Bauman, who runs the Fund alongside co-manager Richie Freeman, says that, while some parts of the market are trading on rich valuations, others – including the technology and energy sectors – can offer strong growth at attractive prices.
“Valuations, relative to three or four years ago, are not cheap,” Bauman says. “There is overvaluation in areas like telecommunications and utilities, which are trading at 18-20 times earnings and have little or negative growth. However, there are pockets of opportunities in the technology, healthcare, media and energy sectors, where companies are consolidating, increasing their dividends and whose shares, in some cases, are trading at around 12-14 times earnings. With organic growth at a premium, stock selection remains critically important, particularly where valuation multiples are still attractive.”
Bauman points out that, like the market, biotechnology stocks – a key focus for the fund – are a mixed bag; partly undervalued and partly “possibly” overvalued. “It is important to discriminate between the small- and mid-cap names, where there may be pockets of overvaluation, and the large blue-chip biotechnology names which are cheap as a group and make up the bulk of the Fund’s biotech exposure,” he says.
The Fund’s blue-chip biotech names make up more than 16% of its plus-minus 18% position in these stocks, about which the managers remain very positive. “Biogen Idec, for example, is trading on less than 22x 2015 estimated adjusted earnings-per-share and has multiple promising pipeline items,” says Bauman. “The company is now expected to grow sales and adjusted earnings-per-share 72% and 42% respectively this year. Amgen, too, has a promising pipeline (including treatments for psoriasis and cholesterol), yet trades on just 14.3x 2015 estimated adjusted earnings-per-share with a 2% dividend yield. Amgen has also committed to return 60% of adjusted net income to shareholders through dividends and share repurchases.”
Among other large holdings in the Fund, UnitedHealth Group trades on less than 14x 2015 estimated earnings-per-share and the combined Forest-Actavis (now held as Actavis) trades on about 13.5x 2015 estimated earnings-per-share. SanDisk, meanwhile, trades on about 14.5x 2015 estimated earnings-per-share.
The four key sectors in the Fund, which are primarily economically defensive, are healthcare, energy, technology and media. The managers are bullish on media content and the value of owning content in the world of streaming video, prompting them to hold positions in AMC, Discovery, Starz and MSG. In general, they are primarily focussed on companies that they believe can utilise their balance sheets in a shareholder-friendly manner as well as deliver growth.
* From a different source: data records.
(** C22. The live stream has no gap and no repetition after its first signal:
    whatever is published and polled, in any order and with failing polls, the
    signals that a client was sent are a run of consecutive entries of the
    stream, in order, that ends at the identifier from which the next poll
    reads. *)
Theorem ws_sends_a_run stream0 now now_ms c :
  rtc ws_step (stream0, ws_accepted now now_ms) c -> well_numbered c.1 -> run_sent c.
Proof.
  intros Hsteps. pattern c. revert c Hsteps.
  apply rtc_ind_r; [intros _; by left|].
  intros c c' Hsteps Hstep IH Hw. pose proof (well_numbered_prefix _ _ (step_prefix _ _ Hstep) Hw) as Hw0.
  specialize (IH Hw0). destruct Hstep as [stream s e|stream s t s' Hp|stream s stream' messages ms Hr].
  - destruct IH as [Hl|(before & after & -> & He)]; [by left|right].
    exists before, (after ++ [e]). split; [by rewrite <- !app_assoc|done].
  - unfold run_sent in *. destruct (ping_delivered _ _ _ Hp) as [-> ->]. done.
  - by eapply receive_run.
Qed.

(** An iteration whose poll reads as above is a step of the handler, after its
    ping. *)
Lemma iteration_steps {R} `{RedisStreamRead R} now now_ms s s1 (r r' : R) stream stream' messages :
  ws_ping now s = Ok s1 -> ws_poll (last_id s1) r = (messages, r') -> reads stream (last_id s1) stream' messages ->
  ws_iteration now now_ms s r = (Ok (ws_forward now_ms messages s1), r')
  /\ rtc ws_step (stream, s) (stream', ws_forward now_ms messages s1).
Proof.
  intros Hp Hx Hr. unfold ws_iteration. rewrite Hp, Hx. split; [done|].
  eapply rtc_l; [by eapply ws_tick|]. eapply rtc_l; [by eapply ws_receive|]. constructor.
Qed.

(** ** Sample runs *)

Definition numbered (l : list (list (string * string))) : list (string * list (string * string)) :=
  imap (fun i fields => (pretty (Z.of_nat i + 1) +:+ "-0", fields)) l.

#[export] Instance MemRedis_StreamRead : RedisStreamRead MemRedis := {
  redis_xrevrange_ids k n r := mem_guard r (Ok (take (Z.to_nat n) (rev (numbered (mem_stream k r)))), r);
  redis_xread k id n r :=
    mem_guard r
      (Ok (match list_find (fun e => e.1 = id) (numbered (mem_stream k r)) with
           | Some (i, _) => take (Z.to_nat n) (drop (S i) (numbered (mem_stream k r)))
           | None => []
           end), r);
}.

Lemma numbered_fields l : (numbered l).*2 = l.
Proof. unfold numbered. rewrite fmap_imap. trans (imap (const Datatypes.id) l); [by apply imap_ext|]. rewrite imap_const. apply list_fmap_id. Qed.

#[local] Instance MemRedis_StreamReadLaws : RedisStreamReadLaws MemRedis.
Proof.
  constructor. intros k n r l r'. unfold redis_xrevrange_ids; cbn. unfold mem_guard.
  destruct (mem_up r); [|done]. intros [= <- _]. rewrite fmap_take. f_equal. change (@fmap list _ _ _) with (@map (string * list (string * string)) (list (string * string))). rewrite map_rev. f_equal. apply numbered_fields.
Qed.

#[local] Existing Instance sample_pydantic.
#[local] Existing Instance sample_postgres.
#[local] Existing Instance sample_graph.
#[local] Existing Instance sample_laws.

Definition keyed : Settings.t :=
  module_settings (env_of [("app_id", "india"); ("api_key", "secret")]).

#[local] Existing Instance id_codec.

Lemma kill_reaches_every_reader_witness :
  exists reason r', post_control keyed KILL (Some "secret") 0 mem_empty
               = (Reply (ControlResponse.mk true "kill" reason), r')
  /\ (forall now s r2, get_status keyed now r' = (Reply s, r2) -> SystemStatus.is_halted s = true).
Proof.
  destruct (kill_reaches_every_reader keyed 0 mem_empty ltac:(vm_compute; congruence) eq_refl)
    as (reason & r' & E & Hs & _).
  exists reason, r'. split; [exact E|exact Hs].
Defined.

(** A request without the key, or with another, does not reach Redis; without a
    configured key the controls are closed, and the reads open. *)
Example key_checks :
  post_control keyed KILL None 0 mem_empty = (HttpError 401 "X-API-Key header required", mem_empty)
  /\ post_control keyed PAUSE (Some "guess") 0 mem_empty = (HttpError 403 "Invalid API key", mem_empty)
  /\ post_control constructed_settings KILL (Some "") 0 mem_empty = (HttpError 403 "API key not configured on server", mem_empty)
  /\ (read_route constructed_settings None (get_signals 20 0) mem_empty).1 = Reply [].
Proof. vm_compute. done. Qed.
“SanDisk, for example, is returning 100% of its free cash to shareholders and we have seen Seagate’s management team become more shareholder-friendly,” says Bauman. “Companies are definitely in a ‘returning cash to shareholder’ mode. Financially-strong companies are also becoming more aggressive in putting their balance sheets to work in terms of tapping into cheap borrowing markets and making accretive acquisitions. Big acquisitions, such as the Actavis-Forest deal, are being viewed very positively by the market. And low (and, in fact) falling interest rates bode well for a continuation of the robust M&A cycle especially in healthcare, media and energy.”